The literary work was first directed at herself; it wasn’t meant to lampoon the public but to create space for rethinking—to invite deep and powerful reflection. Artist by nature, but trained as a biologist, she switched from programming bacteria for sensing applications and delving into the prospects of lab-grown spacesuits which relied on engineered biomaterials, 3D-bioprinting and Cubesat technology. In her own way, she attempted to uncover cosmic secrets by initiating foundational research in her country—where meteoritic studies have
been overlooked, through investigations on lunar meteorites.
Embracing the challenge of addressing pivotal, long-established scientific puzzles and offering theoretical as well as experimental answers to questions such as, are we alone in the universe? What's the origin of life on Earth? She still often found herself frozen in silence (wrestling with the frustration of being only human) pondering religion-based scientific concepts that remained beyond her grasp. Ideas such as: everything illuminated like the sun and stars, is made from the light of God, or the notion of ‘eternity’, something we somehow know, yet can never fully experience in this life.
The question posed by the Moon Gallery Foundation finally gave her a chance to render the Moon’s thoughts, the continuously watching, yet non-participating celestial body. It opened the door to holistic questions, such as: why does the Moon exist in the first place? What is its presence pointing us toward? Is it a mirror of our consciousness, or a keeper of something older than memory?

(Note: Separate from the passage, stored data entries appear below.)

(** The two filters over the timing audits are complementary: every
    audit of the report is in exactly one of the two lists, and their
    lengths add up to the number of audits.  So the timing count falls
    short of the total exactly when some audit is listed as failed. *)
Theorem every_audit_listed_once (speedResults : object Index.Audit) :
  (∀ key, key ∈ keys speedResults →
     (key ∈ Index.successfulSpeedAudits speedResults
      ↔ key ∉ Index.failedSpeedAudits speedResults))
  ∧ length (Index.successfulSpeedAudits speedResults)
    + length (Index.failedSpeedAudits speedResults)
    = length (keys speedResults)
  ∧ (length (Index.successfulSpeedAudits speedResults)
     = length (keys speedResults)
     ↔ Index.failedSpeedAudits speedResults = []).
Proof.
  assert (length (Index.successfulSpeedAudits speedResults)
          + length (Index.failedSpeedAudits speedResults)
          = length (keys speedResults)) as Hsum.
  { unfold Index.successfulSpeedAudits, Index.failedSpeedAudits.
    rewrite Nat.add_comm. apply List.filter_length. }
  split; [|split; [done|]].
  - intros key Hkey.
    rewrite IndexFacts.elem_of_successfulSpeedAudits,
      IndexFacts.elem_of_failedSpeedAudits.
    destruct (truthy (Index.overBudgetBy_at speedResults key)).
    + split; [by intros [_ ?] | intros Hno; by destruct Hno].
    + split; [by intros _ [_ ?] | done].
  - destruct (Index.failedSpeedAudits speedResults) as [|key rest].
    + cbn in Hsum. split; [done | lia].
    + cbn in Hsum. split; [lia | done].
Qed.
(** The declared transitions: the linear forward path, home from every later
    step, and back from KidneyMetrics. *)
Inductive transition : WizardStep -> WizardStep -> Prop :=
| t_start : transition Welcome BasicMetrics
| t_next : transition BasicMetrics KidneyMetrics
| t_analyze : transition KidneyMetrics Results
| t_home_from_basic : transition BasicMetrics Welcome
| t_home_from_kidney : transition KidneyMetrics Welcome
| t_previous : transition KidneyMetrics BasicMetrics
| t_home_from_results : transition Results Welcome.

(** The page number the script uses for a step. *)
Definition page_of_step (st : WizardStep) : Z :=
  match st with
  | Welcome => 1
  | BasicMetrics => 2
  | KidneyMetrics => 3
  | Results => 4
  end.

(** The key of the button that takes a transition. *)
Definition transition_button (a b : WizardStep) : string :=
  match a, b with
  | Welcome, _ => "start_assessment"
  | BasicMetrics, Welcome => "home_from_basic"
  | BasicMetrics, _ => "next_to_kidney"
  | KidneyMetrics, Welcome => "home_from_kidney"
  | KidneyMetrics, BasicMetrics => "prev_to_basic"
  | KidneyMetrics, _ => "analyze"
  | Results, _ => "home_from_results"
  end.

(** The session as [init_session] leaves it. *)
Definition session_init (s : session_state) : session_state :=
  match page s with
  | None => {| page := Some 1; inputs := Some default_inputs |}
  | Some _ => s
  end.

(** The page function the router calls for a step. *)
Definition page_function (m : model) (ui : frontend) (st : WizardStep) : M unit :=
  match st with
  | Welcome => welcome_page ui
  | BasicMetrics => basic_metrics_page ui
  | KidneyMetrics => kidney_metrics_page ui
  | Results => results_page m ui
  end.

(** The session is on page [p]. *)
Definition at_page (p : Z) (s : session_state) : Prop := page s = Some p.

(** A declared transition, on page numbers. *)
Definition page_transition (p q : Z) : Prop :=
  ∃ a b, step_of_page p = Some a ∧ step_of_page q = Some b ∧ transition a b.

(** The session is on page [p] still, or one declared transition away. *)
Definition near_page (p : Z) (s : session_state) : Prop :=
  ∃ q, page s = Some q ∧ (q = p ∨ page_transition p q).

(** The field holds an [int] between the bounds. *)
Definition int_between (lo hi : Z) (v : option value) : Prop :=
  ∃ n, v = Some (VInt n) ∧ lo <= n <= hi.

(** The field holds a [float] between the bounds. *)
Definition float_between (lo hi : float) (v : option value) : Prop :=
  ∃ x, v = Some (VFloat x) ∧ PrimFloat.leb lo x = true ∧ PrimFloat.leb x hi = true.

(** The eleven fields of the record with their declared ranges. *)
Definition in_declared_ranges (d : gmap string value) : Prop :=
  int_between 5 100 (d !! "age") ∧
  int_between 50 600 (d !! "glucose") ∧
  float_between 0.50 20.00 (d !! "serum_creatinine") ∧
  float_between 2.00 8.00 (d !! "potassium") ∧
  int_between 1000 20000 (d !! "wbc") ∧
  int_between 300 4000 (d !! "urine_output") ∧
  float_between 5.00 250.00 (d !! "blood_urea") ∧
  float_between 0.01 10.00 (d !! "upcr") ∧
  float_between 0.01 200.00 (d !! "egfr") ∧
  float_between 10.00 100.00 (d !! "pth") ∧
  float_between 0.01 20.00 (d !! "il6").

(** A classifier for the examples: it calls every row healthy and names no
    feature order. *)
Definition sample_model : model :=
  {| predict := fun _ => inr [VStr "No_Disease"]; feature_names_in_ := None |}.

(** The browser reports an entry in one integer control. *)
Definition enter_int (lbl : string) (n : Z) : frontend :=
  {| int_entry := fun l => if String.eqb l lbl then Some n else None;
     float_entry := fun _ => None;
     clicked := fun _ => false |}.

(** The record of the session is [x]. *)
Definition record_is (x : option (gmap string value)) (s : session_state) : Prop :=
  inputs s = x.

(** ** The inference boundary seen from outside *)

(** The world at the start of a run on session [s]. *)
Definition start (s : session_state) : world := {| session := s; trace := [] |}.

If everything illuminated comes from divine light, what then is the Moon reflecting back to us—only luminescence and calendar, or serious reminders, or the divinity itself?

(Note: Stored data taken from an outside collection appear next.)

(** * process.py: converting the <pre> block of a chaptered text to a record

    A shallow embedding of [content-processing/process.py].  The script reads
    a file, unwraps the text of its first <pre> element with a regular
    expression, cuts it at "THE END", finds the chapters and their numbered
    lines with two more regular expressions, and dumps the result as JSON.

    Python strings are modelled as lists of characters ([text]); a character
    is a code point below 256.  On such characters the classes [\s] and [\d]
    of [re] and the white space of [str.strip] are the sets given by
    [is_space] and [is_digit] below. *)

From Stdlib Require Import String Ascii List Arith Bool Lia Sorted.
From Stdlib Require DecimalString.
Import ListNotations.

Local Open Scope list_scope.

(** ** Text *)

Definition text := list ascii.

(** A string literal of the source as a [text]. *)
Definition lit (x : string) : text := list_ascii_of_string x.

Definition nl : ascii := "010"%char.

(** [str.isspace] on one character: TAB, LF, VT, FF, CR, the separators
    0x1c-0x1f, the space, NEL (0x85) and the no-break space (0xa0). *)
Definition is_space (c : ascii) : bool :=
  let n := nat_of_ascii c in
  ((9 <=? n) && (n <=? 13)) || ((28 <=? n) && (n <=? 32))
  || (n =? 133) || (n =? 160).

(** [\d]: the decimal digits. *)
Definition is_digit (c : ascii) : bool :=
  let n := nat_of_ascii c in (48 <=? n) && (n <=? 57).

Fixpoint dropwhile (p : ascii -> bool) (s : text) : text :=
  match s with
  | [] => []
  | c :: s' => if p c then dropwhile p s' else s
  end.

Definition lstrip (s : text) : text := dropwhile is_space s.
Definition rstrip (s : text) : text := rev (dropwhile is_space (rev s)).

(** [str.strip()] *)
Definition strip (s : text) : text := rstrip (lstrip s).

Fixpoint starts_with (w s : text) : bool :=
  match w, s with
  | [], _ => true
  | _ :: _, [] => false
  | a :: w', b :: s' => Ascii.eqb a b && starts_with w' s'
  end.

(** [s.partition(sep)]: the text before the first occurrence of [sep], [sep]
    itself and the text after it; [s] and two empty texts when [sep] does not
    occur.  (Python refuses an empty [sep]; the script passes 'THE END' and
    '---'.) *)
Fixpoint partition (sep s : text) : text * text * text :=
  if starts_with sep s then ([], sep, skipn (length sep) s)
  else match s with
       | [] => ([], [], [])
       | c :: s' =>
           match partition sep s' with
           | (a, m, b) => (c :: a, m, b)
           end
       end.

(** [s.split(sep, 1)[-1]]: the text after the first occurrence of [sep],
    the whole of [s] when [sep] does not occur. *)
Definition split1_last (sep s : text) : text :=
  match partition sep s with
  | (_, [], _) => s
  | (_, _, b) => b
  end.

(** [s[a:b]] *)
Definition slice (s : text) (a b : nat) : text := firstn (b - a) (skipn a s).

(** The number of characters of the class [p] at the start of [t]. *)
Fixpoint span_len (p : ascii -> bool) (t : text) : nat :=
  match t with
  | [] => 0
  | c :: t' => if p c then S (span_len p t') else 0
  end.

(** ** Regular expressions

    The part of the pattern language of [re] that the script uses. *)

Inductive greed := Greedy | Lazy.

Inductive regex :=
| Eps                             (* the empty pattern *)
| Chr (c : ascii)                 (* a literal character *)
| Dot                             (* .  *)
| Cls (p : ascii -> bool)         (* a character class: \s, \d, [^>] *)
| Caret                           (* ^  *)
| EndZ                            (* \Z *)
| Seq (r1 r2 : regex)             (* r1 r2 *)
| Alt (r1 r2 : regex)             (* r1|r2 *)
| Star (g : greed) (r : regex)    (* r* and r*? *)
| Grp (n : nat) (r : regex)       (* (r), the capturing group number n *)
| Ahead (r : regex).              (* (?=r) *)

(** [r+] and [r+?] *)
Definition Plus (g : greed) (r : regex) : regex := Seq r (Star g r).

(** A literal word. *)
Fixpoint Word (w : text) : regex :=
  match w with
  | [] => Eps
  | [c] => Chr c
  | c :: w' => Seq (Chr c) (Word w')
  end.

(** [r1|r2|...|rn] *)
Fixpoint Alts (r : regex) (rs : list regex) : regex :=
  match rs with
  | [] => r
  | r' :: rs' => Alt r (Alts r' rs')
  end.

Record flags := { multiline : bool; dotall : bool }.

(** The state of the matcher: the position in the subject and the spans of
    the groups closed so far, the latest first. *)
Record mstate := { pos : nat; caps : list (nat * (nat * nat)) }.

Definition mv (st : mstate) (q : nat) : mstate :=
  {| pos := q; caps := caps st |}.

Definition close_group (n a : nat) (st : mstate) : mstate :=
  {| pos := pos st; caps := (n, (a, pos st)) :: caps st |}.

(** The loop of a repetition.  [body] gives the ways one more iteration can
    match; an iteration that consumes nothing is cut, as [re] does.  [n]
    bounds the characters left, so at 0 no further iteration is possible. *)
Fixpoint star_loop (body : mstate -> list mstate) (g : greed) (n : nat)
    (st : mstate) : list mstate :=
  match n with
  | 0 => [st]
  | S n' =>
      let more :=
        flat_map (star_loop body g n')
                 (filter (fun st' => pos st <? pos st') (body st)) in
      match g with
      | Greedy => more ++ [st]
      | Lazy => st :: more
      end
  end.

Section Matcher.

Variable fl : flags.
Variable s : text.

Definition at_line_start (p : nat) : bool :=
  match p with
  | 0 => true
  | S p' => multiline fl &&
            match nth_error s p' with
            | Some c => Ascii.eqb c nl
            | None => false
            end
  end.

Definition one_char (p : ascii -> bool) (st : mstate) : list mstate :=
  match nth_error s (pos st) with
  | Some c => if p c then [mv st (S (pos st))] else []
  | None => []
  end.

(** [ends r st]: the states in which a match of [r] begun in [st] can end,
    in the order in which the backtracking matcher of [re] tries them.  The
    match that [re] reports is the first one. *)
Fixpoint ends (r : regex) (st : mstate) : list mstate :=
  match r with
  | Eps => [st]
  | Chr c => one_char (Ascii.eqb c) st
  | Dot => one_char (fun c => dotall fl || negb (Ascii.eqb c nl)) st
  | Cls p => one_char p st
  | Caret => if at_line_start (pos st) then [st] else []
  | EndZ => if pos st =? length s then [st] else []
  | Seq r1 r2 => flat_map (ends r2) (ends r1 st)
  | Alt r1 r2 => ends r1 st ++ ends r2 st
  | Star g r' => star_loop (ends r') g (length s - pos st) st
  | Grp n r' => map (close_group n (pos st)) (ends r' st)
  | Ahead r' =>
      match ends r' st with
      | [] => []
      | st' :: _ => [{| pos := pos st; caps := caps st' |}]
      end
  end.

(** [r] matches exactly one character, of the class [p]. *)
Definition charlike (r : regex) (p : ascii -> bool) : Prop :=
  forall st, ends r st = one_char p st.

(** A match object: where the match starts, where it ends, its groups. *)
Record rmatch := { m_start : nat; m_end : nat; m_caps : list (nat * (nat * nat)) }.

Definition match_of (p : nat) (st : mstate) : rmatch :=
  {| m_start := p; m_end := pos st; m_caps := caps st |}.

Definition start_state (p : nat) : mstate := {| pos := p; caps := [] |}.

(** [pattern.match] at position [p]. *)
Definition match_at (r : regex) (p : nat) : option rmatch :=
  option_map (match_of p) (hd_error (ends r (start_state p))).

(** The same, refusing an empty match ([must_advance] of the scanner). *)
Definition match_at_nonempty (r : regex) (p : nat) : option rmatch :=
  option_map (match_of p)
    (hd_error (filter (fun st => p <? pos st) (ends r (start_state p)))).

(** [pattern.search]: the match at the leftmost position that has one.
    [n] counts the positions still to try, [p] is the next one. *)
Fixpoint search_from (r : regex) (n p : nat) : option rmatch :=
  match match_at r p with
  | Some m => Some m
  | None => match n with
            | 0 => None
            | S n' => search_from r n' (S p)
            end
  end.

Definition search (r : regex) : option rmatch := search_from r (length s) 0.

(** [pattern.finditer] and [pattern.findall]: the successive matches, left
    to right, without overlap.  The loop visits the positions [p], [p+1],
    ... up to the end of the subject; those before [resume], the end of the
    last match, are skipped.  Right after an empty match the scanner looks at
    the same position for a match that is not empty ([must_advance]). *)
Fixpoint finditer_from (r : regex) (n p resume : nat) : list rmatch :=
  let next resume' :=
    match n with
    | 0 => []
    | S n' => finditer_from r n' (S p) resume'
    end in
  if p <? resume then next resume
  else
    match match_at r p with
    | None => next resume
    | Some m =>
        if p <? m_end m then m :: next (m_end m)
        else match match_at_nonempty r p with
             | Some m' => m :: m' :: next (m_end m')
             | None => m :: next resume
             end
    end.

Definition finditer (r : regex) : list rmatch := finditer_from r (length s) 0 0.

(** [m.group(n)]; [None] when the group did not take part in the match. *)
Fixpoint span_of (n : nat) (cs : list (nat * (nat * nat))) : option (nat * nat) :=
  match cs with
  | [] => None
  | (k, ab) :: cs' => if k =? n then Some ab else span_of n cs'
  end.

Definition group (m : rmatch) (n : nat) : option text :=
  option_map (fun ab => slice s (fst ab) (snd ab)) (span_of n (m_caps m)).

(** A group as the script uses it; every group of its patterns takes part
    in every match. *)
Definition group_text (m : rmatch) (n : nat) : text :=
  match group m n with
  | Some t => t
  | None => []
  end.

(** A pattern whose matches are never empty. *)
Definition advancing (r : regex) : Prop :=
  forall p m, match_at r p = Some m -> p < m_end m.

(** The matches of a scan: each is the match at its start, and starts at or
    after the end of the one before. *)
Fixpoint chain (r : regex) (lo : nat) (ms : list rmatch) : Prop :=
  match ms with
  | [] => True
  | m :: ms' =>
      lo <= m_start m /\ m_start m < m_end m
      /\ match_at r (m_start m) = Some m
      /\ chain r (m_end m) ms'
  end.

End Matcher.


(** ** The script *)

(** [\s] and [\d] *)
Definition space : regex := Cls is_space.
Definition digit : regex := Cls is_digit.

(** [[^>]] *)
Definition not_gt (c : ascii) : bool := negb (Ascii.eqb c ">"%char).

Definition DOTALL : flags := {| multiline := false; dotall := true |}.
Definition MULTILINE : flags := {| multiline := true; dotall := false |}.
Definition MULTILINE_DOTALL : flags := {| multiline := true; dotall := true |}.

(** [r'<pre[^>]*>(.*?)</pre>'], used with [re.DOTALL]. *)
Definition pre_regex : regex :=
  Seq (Word (lit "<pre"))
 (Seq (Star Greedy (Cls not_gt))
 (Seq (Chr ">")
 (Seq (Grp 1 (Star Lazy Dot))
      (Word (lit "</pre>"))))).

(** The labels of the chapters, in the order of the alternation. *)
Definition numerals : list text :=
  map lit ["I"; "II"; "III"; "IV"; "V"; "VI"; "VII"; "VIII"; "IX"; "X";
           "XI"; "XII"; "XIII"]%string.

(** [I|II|III|IV|V|VI|VII|VIII|IX|X|XI|XII|XIII] *)
Definition numeral_alt : regex :=
  Alts (Word (lit "I")) (map Word (tl numerals)).

(** [chapter_regex], compiled with [re.MULTILINE]:
    [^(I|...|XIII)\.\s+(.*?)\n((?:.|\n)*?)(?=^(?:I|...|XIII)\.|\Z)] *)
Definition chapter_regex : regex :=
  Seq Caret
 (Seq (Grp 1 numeral_alt)
 (Seq (Chr ".")
 (Seq (Plus Greedy space)
 (Seq (Grp 2 (Star Lazy Dot))
 (Seq (Chr nl)
 (Seq (Grp 3 (Star Lazy (Alt Dot (Chr nl))))
      (Ahead (Alt (Seq Caret (Seq numeral_alt (Chr "."))) EndZ)))))))).

(** The pattern of the numbered lines, used with [re.MULTILINE | re.DOTALL]:
    [^\s*\d+\.\s+(.*?)(?=\n\s*\d+\.|\n\s*I|II|III|IV|V|VI|VII|VIII|IX|X|XI|XII|XIII\.\s|\Z)].
    The alternation of the lookahead has the fifteen branches listed here. *)
Definition line_stop : regex :=
  Alts (Seq (Chr nl) (Seq (Star Greedy space) (Seq (Plus Greedy digit) (Chr "."))))
       [ Seq (Chr nl) (Seq (Star Greedy space) (Chr "I"));
         Word (lit "II"); Word (lit "III"); Word (lit "IV"); Word (lit "V");
         Word (lit "VI"); Word (lit "VII"); Word (lit "VIII"); Word (lit "IX");
         Word (lit "X"); Word (lit "XI"); Word (lit "XII");
         Seq (Word (lit "XIII")) (Seq (Chr ".") space);
         EndZ ].

Definition line_regex : regex :=
  Seq Caret
 (Seq (Star Greedy space)
 (Seq (Plus Greedy digit)
 (Seq (Chr ".")
 (Seq (Plus Greedy space)
 (Seq (Grp 1 (Star Lazy Dot))
      (Ahead line_stop)))))).

(** The failures of reading the payload.  [SourceUnavailable] is the
    [FileNotFoundError] of [open]; [EnvelopeNotFound] is the
    [ValueError("No <pre> tag found in the file: ...")] and [EmptyPayload]
    the [ValueError("Empty <pre> tag in the file: ...")].  The script prints
    the error and calls [quit()] on each of them. *)
Inductive error := SourceUnavailable | EnvelopeNotFound | EmptyPayload.

Inductive result (A : Type) :=
| Ok (a : A)
| Raise (e : error).
Arguments Ok {A} a.
Arguments Raise {A} e.

(** The search for the <pre> element and the two checks on it. *)
Definition read_pre (html_content : text) : result text :=
  match search DOTALL html_content pre_regex with
  | None => Raise EnvelopeNotFound
  | Some pre_match =>
      let full_text := strip (group_text html_content pre_match 1) in
      match full_text with
      | [] => Raise EmptyPayload
      | _ :: _ => Ok full_text
      end
  end.

(** Step 1: [main_content, _, footer = map(str.strip, full_text.partition('THE END'))] *)
Definition split_document (full_text : text) : text * text :=
  match partition (lit "THE END") full_text with
  | (a, _, b) => (strip a, strip b)
  end.

(** Step 2: [copyright_info = footer.split('---', 1)[-1].strip()] *)
Definition copyright_of (footer : text) : text :=
  strip (split1_last (lit "---") footer).

Record chapter := {
  chapter_number : text;
  chapter_title : text;
  content : list text
}.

Can the newly evolved Homo sapiens, late in their arrival to the story of the universe, grasp a truth older than time itself? Can observation, from the core of the scientific method, advancing as we are—building equations, maps and technologies—enough for species still figuring out its place in the universe(s)? Can imagination, the vast realm of artists, no matter how far-reaching, reach the fundamental nature of reality?

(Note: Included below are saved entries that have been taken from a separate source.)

(** * Bayesian linear regression with basis functions (PyMC3 notebook)

    A shallow embedding of [Bayesian_Linear_Regression_With_pymc3.ipynb]:
    the basis expansions ([polynomial_basis], [gaussian_basis], [_expand],
    [expand_polynomial], [expand_gaussian]), the model block
    ([w_0], [w_r], [mu], [t_obs] over the shared tensor [Phi_shared]),
    the inference cell and the prediction cell.

    Conventions.
    - NumPy's floating-point arithmetic is idealised as arithmetic on [R];
      the one non-real value the notebook's functions can produce from real
      inputs, SciPy's [nan] for a non-positive scale, is kept ([npfloat]).
      The cast [.astype(np.float32)] is the identity in this idealisation.
    - A Python exception is a value of [exn]; code that can raise returns
      [result].
    - A 2-D array carries its [shape], as in NumPy, so that an array with
      no rows still has a column count. *)

From Stdlib Require Import Reals List ZArith Lia Lra Bool.
Import ListNotations.
Open Scope R_scope.

(** ** Exceptions *)

Inductive exn : Type :=
| ValueError
| IndexError
| NameError.

Inductive result (A : Type) : Type :=
| Ok (a : A)
| Raise (e : exn).

Arguments Ok {A} a.
Arguments Raise {A} e.

Definition bind {A B : Type} (c : result A) (k : A -> result B) : result B :=
  match c with
  | Ok a => k a
  | Raise e => Raise e
  end.

Notation "x <- c ;; k" := (bind c (fun x => k))
  (at level 61, c at next level, right associativity).

(** ** NumPy *)

Module np.

(** A 1-D array of floats. *)
Definition ndarray1 : Type := list R.

(** A 2-D array: [rows] holds [fst shape] lists of [snd shape] entries. *)
Record ndarray2 (A : Type) : Type := mk_ndarray2 {
  shape : nat * nat;
  rows : list (list A)
}.

Arguments mk_ndarray2 {A} shape rows.
Arguments shape {A} n.
Arguments rows {A} n.

Definition well_shaped {A : Type} (a : ndarray2 A) : Prop :=
  length (rows a) = fst (shape a) /\
  Forall (fun r => length r = snd (shape a)) (rows a).

(** [a[:, j]], with [d] where a row is too short. *)
Definition column {A : Type} (d : A) (a : ndarray2 A) (j : nat) : list A :=
  map (fun r => nth j r d) (rows a).

(** Python's [range(start, stop)]. *)
Definition range (start stop : Z) : list Z :=
  map (fun k => (start + Z.of_nat k)%Z) (seq 0 (Z.to_nat (stop - start))).

(** [np.linspace(start, stop, num)], end point included. *)
Definition linspace (start stop : R) (num : nat) : ndarray1 :=
  map (fun k => start + INR k * ((stop - start) / INR (num - 1))) (seq 0 num).

(** Puts one more column in front of the rows built so far. *)
Definition zip_cons {A : Type} (col : list A) (acc : list (list A))
  : list (list A) :=
  map (fun p => fst p :: snd p) (combine col acc).
(** * flappy-bird-neat: the evaluation loop of [game.py]

    A shallow embedding of the simulation core of [src/game.py]: the bird
    physics ([Bird.jump], [Bird.move], the state kept by [Bird.draw]), the
    pipes ([Pipe.__init__], [Pipe.set_height], [Pipe.move], [Pipe.collide]),
    the floor ([Base.move]) and the game loop of [eval_genomes], one
    iteration at a time.

    Numbers.  Python [int]s are [Z].  The [float]s of the physics are
    modelled by exact rationals [Q], compared with [Qeq] ([==]): every
    position the game computes is a multiple of 1/2 far inside the range in
    which binary64 is exact.  The fitness is not of that kind: it is built
    from 0.1, which is no binary fraction, so [genome.fitness] is an IEEE 754
    binary64 number, Rocq's primitive [float], and [+=] and [-=] round as
    Python's do.

    Outside the model: window, clock, fonts and blitting of pygame, the
    QUIT event and the global generation counter.  The image files are not
    part of the sources; a record [Assets] stands for the loaded and scaled
    surfaces. *)

From Stdlib Require Import List Bool Arith ZArith QArith Qround Qabs Lia Lqa.
From Stdlib Require Import PrimFloat.
Import ListNotations.

Open Scope Z_scope.

(** A decimal such as 0.1 denotes the nearest binary64 number, as in
    Python. *)
#[local] Set Warnings "-inexact-float".

(** ** Numbers *)

Definition Qltb (a b : Q) : bool := negb (Qle_bool b a).

(** Python's [round(x)] on a float: to the nearest integer, ties to the even
    one. *)
Definition py_round (q : Q) : Z :=
  let f := Qfloor q in
  let r := (q - inject_Z f)%Q in
  if Qltb r (1#2) then f
  else if Qltb (1#2) r then f + 1
  else if Z.even f then f else f + 1.

(** ** Surfaces and masks (pygame) *)

(** A loaded image: its size and which pixels are opaque (alpha above the
    threshold of [pygame.mask.from_surface]). *)
Record Surface := mkSurface {
  get_width : Z;
  get_height : Z;
  opaque : Z -> Z -> bool
}.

If we have established useful theories and shared stories, then why the biggest questions have still remained unresolved. Why do we continue to circle around the same ancient questions; why are we here, what’s our purpose? Where did we come from? What happens after death? Is there more to the world than what we can see and measure? What is soul? In what way are the body and soul united, but also able to part?
Perhaps, only perhaps, the answers are not meant to be discovered by the intellect alone because the observations of scientists and imaginations of artists are but limited tools. Perhaps the fundamental knowledge isn’t discovered or evolved rather revealed.
For the artist, there is a timeless living book, overflowing with wisdom, layered with meaning and radiant with guidance; the Holy Quran. She finds it especially compelling for its conceptually cohesive, spiritually nourishing, and mentally invigorating nature. The
knowledge offered is not only housed in the richest linguistic vessel; the Arabic, but the information itself is part of a rich source; from God.
"Say, O Muhammad: If the sea were ink for writing the words, wisdom, and signs of Allah, the sea would be exhausted before His words were finished—even if We brought another sea to replenish it, and another after that, and more still."